In your HP 3000 community, HP is offering Windows, Linux and HP-UX as alternatives for your 3000. It’s still a system running smoothly. About the only thing not running so smoothly is HP’s ability to sell the system to new customers. Where I come from, the failure to sell a product is a problem for marketing, not the customers. HP doesn’t seem to agree, taking its failure in your market and exploding it into distractions for its successful customers.

It’s okay. You can stand at the plate as a batter, or an umpire, and watch every pitch, assuming it’s going to be a strike. Because you know what a strike looks like. If you don’t, look over your investment in the HP 3000. See how much trouble it’s given you over these years. That’s a pitch down the middle of the plate.

Anything else you are offered has to measure up to that, or you shouldn’t swing at it. You have the time to decide, despite what you’ll hear this year. It’s like one of the joys of the game of baseball — a batter isn’t required to swing in order to score. Unless they pitch you three strikes, you can walk out onto the path to score.

Not everything new that you’re being pitched this year will fall outside of your strike zone. We’re working to call strikes for you, and get others with a lot of time umpiring IT pitches to make those calls, too. A strike, we figure, is anything that works as well and costs about the same as your HP 3000. Swing at anything else and you might find yourself out.

Baseball gives us one more distinct rule, one you can apply to your planning for your 3000’s future. The game has no clock, just like your HP 3000 ownership doesn’t have a firm end, either. You don’t have to look very hard through your community to find responsible, profitable companies using 3000 hardware that HP gave up on years ago. Versions of MPE completely unsupported by the vendor continue to drive businesses which show more focus than HP.

That group of companies is growing all the time, customers who don’t accept the artificial clock HP is trying to run on your IT game as grand as baseball. We have heard a story of a major software firm telling HP, “If we migrated one customer a week, we’d be done in 2009.” What does that do for the 2006 end-of-game HP has imposed? We think those customers will be working with the 3000 well beyond that year. If they can play without a clock, why not you?
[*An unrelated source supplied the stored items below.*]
Lemma vsnprintf_output addr size fmt args mem : 0 <= addr -> 1 <= size <= Z.of_nat (length mem) -> addr + size <= 2 ^ 32 ->
  match output fmt args with
  | Ok l => exists n mem', rt_vsnprintf addr size fmt args mem = Ok (n, mem') /\
      if Z.of_nat (length l) <? size then n = Z.of_nat (length l) /\ mem' = l ++ [0] ++ drop (length l + 1) mem
      else size <= n /\ mem' = take (Z.to_nat (size - 1)) l ++ [0] ++ drop (Z.to_nat size) mem
  | Fault e => rt_vsnprintf addr size fmt args mem = Fault e
  | Blocked => False
  end.
Proof.
  intros Ha Hs He. unfold rt_vsnprintf, output. rewrite buffer_end_ok by lia.
  pose proof (format_loop_returns (length fmt) fmt args ltac:(lia) []) as Hnb.
  assert (R mem (size - 1) [] (MkOut mem 0 (size - 1))) as H0.
  { repeat split; [|by left]. unfold stored. by rewrite take_nil, Nat.min_0_r. }
  pose proof (format_loop_rel mem (size - 1) ltac:(lia) (length fmt) fmt args [] _ H0 I) as Hrel.
  destruct (format_loop (length fmt) fmt args []) as [[[] l]| |], (format_loop (length fmt) fmt args (MkOut mem 0 (size - 1))) as [[[] o]| |];
    try done; [|by subst].
  destruct Hrel as ((Hend & Hc & Hlen & Hstr) & _ & Hg). cbn in Hg. rewrite Hend.
  destruct (Z.ltb_spec (Z.of_nat (length l)) size) as [Hl|Hl].
  - destruct Hstr as [Hstr|[_ ?]]; [|lia]. rewrite (proj2 (Z.leb_le _ _)) by lia. rewrite zset_ok by lia.
    eexists _, _. split; [done|]. split; [done|]. rewrite Hc, Hstr, Nat2Z.id. unfold stored.
    rewrite take_ge, Nat.min_r by lia. rewrite insert_app_r_alt, Nat.sub_diag by lia.
    destruct (lookup_lt_is_Some_2 mem (length l)) as [x Hx]; [lia|]. rewrite (drop_S _ _ _ Hx). cbn. by rewrite Nat.add_1_r.
  - assert (size - 1 < str o) as Hp by (unfold past in Hstr; destruct Hstr as [?|[? _]]; lia).
    rewrite (proj2 (Z.leb_gt _ _)) by lia. rewrite zset_ok by lia. eexists _, _. split; [done|]. split; [lia|].
    rewrite Hc. unfold stored. rewrite Nat.min_l by lia. replace (Z.to_nat (size - 1 + 1)) with (S (Z.to_nat (size - 1))) by lia.
    destruct (lookup_lt_is_Some_2 l (Z.to_nat (size - 1))) as [x Hx]; [lia|]. rewrite (take_S_r _ _ _ Hx).
    rewrite insert_app_l by (rewrite length_app, length_take; cbn; lia).
    rewrite insert_app_r_alt by (rewrite length_take; lia). rewrite length_take, Nat.min_l, Nat.sub_diag by lia. cbn.
    rewrite <- app_assoc. cbn. do 3 f_equal. lia.
Qed.
(* ===== verification/Object.v ===== *)
(** * Kernel objects (src/Kernel/object.c)

    The container of each object class is the list of its objects, the newest first;
    an object is named by its address.  [rt_object_find] holds the scheduler lock, so
    it is one step.  The names are fields of RT_NAME_MAX bytes that [rt_strncpy] fills
    and [rt_strncmp] compares (KString.v), each time on a memory that holds the field
    and behind it the caller's string.  An object that is in a container already must
    not be initialised again: the code would tear the list, the model says fault. *)
From Stdlib Require Import String.
From stdpp Require Import gmap.
From S2P Require Import Prelude CString KString.

Definition RT_NAME_MAX : Z := 8.

(** The classes with a container in this configuration; 11 is RT_Object_Class_Module. *)
Definition RT_Object_Class_Null : Z := 0.
Definition RT_Object_Class_Thread : Z := 1.
Definition RT_Object_Class_Device : Z := 9.
Definition RT_Object_Class_Timer : Z := 10.
Definition RT_Object_Class_Unknown : Z := 12.
Definition RT_Object_Class_Static : Z := 0x80.

Record rt_object := MkObj { name : list Z; type : Z }.
#[export] Instance rt_object_eta : Eta rt_object := fun o => MkObj (name o) (type o).

Record objects := MkObjects {
  object_at : gmap Z rt_object;
  rt_object_container : gmap Z (list Z)
}.
#[export] Instance objects_eta : Eta objects := fun s => MkObjects (object_at s) (rt_object_container s).

Definition object_container_init : gmap Z (list Z) :=
  list_to_map ((fun i => (Z.of_nat i, [])) <$> seq 1 10).

Definition no_kernel_objects : objects := MkObjects ∅ object_container_init.

Definition rt_object_get_information (class : Z) (s : objects) : option (list Z) := rt_object_container s !! class.

(** [rt_strncpy(object->name, name, RT_NAME_MAX)] on a field of zeros. *)
Definition copy_name (n : list Z) : outcome (list Z) :=
  mem ← rt_strncpy (replicate 8 0 ++ nul n) 0 8 RT_NAME_MAX;
  Ok (take 8 mem).

(** [rt_strncmp(object->name, name, RT_NAME_MAX) == 0]. *)
Definition same_name (field n : list Z) : outcome bool :=
  r ← rt_strncmp (field ++ nul n) 0 8 RT_NAME_MAX;
  Ok (r =? 0).

Definition the_object (a : Z) : M objects rt_object :=
  s ← gets id;
  match object_at s !! a with Some o => mret o | None => lift (Fault FOutOfBounds) end.

Definition put_object (a : Z) (o : rt_object) : M objects unit :=
  s ← gets id; object_at ::= <[a := o]> (object_at s).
The worst thing anybody can do about their HP 3000 future this year is hurry, unless they are heading for the exits anyway. If HP’s announcement offers you good cover to change the things you wanted to adjust anyway, consider yourself lucky to have the budget to swing away.

If you’re guarding your swings more closely, keep your eyes on the strike zone. We’ll do what we can to help you see the strikes that look like your 3000 investment. The sweetest part of the plate appears to be what you’re already using. Watch your strike zone like an umpire. If it costs more, or offers less, let the wild ones go by.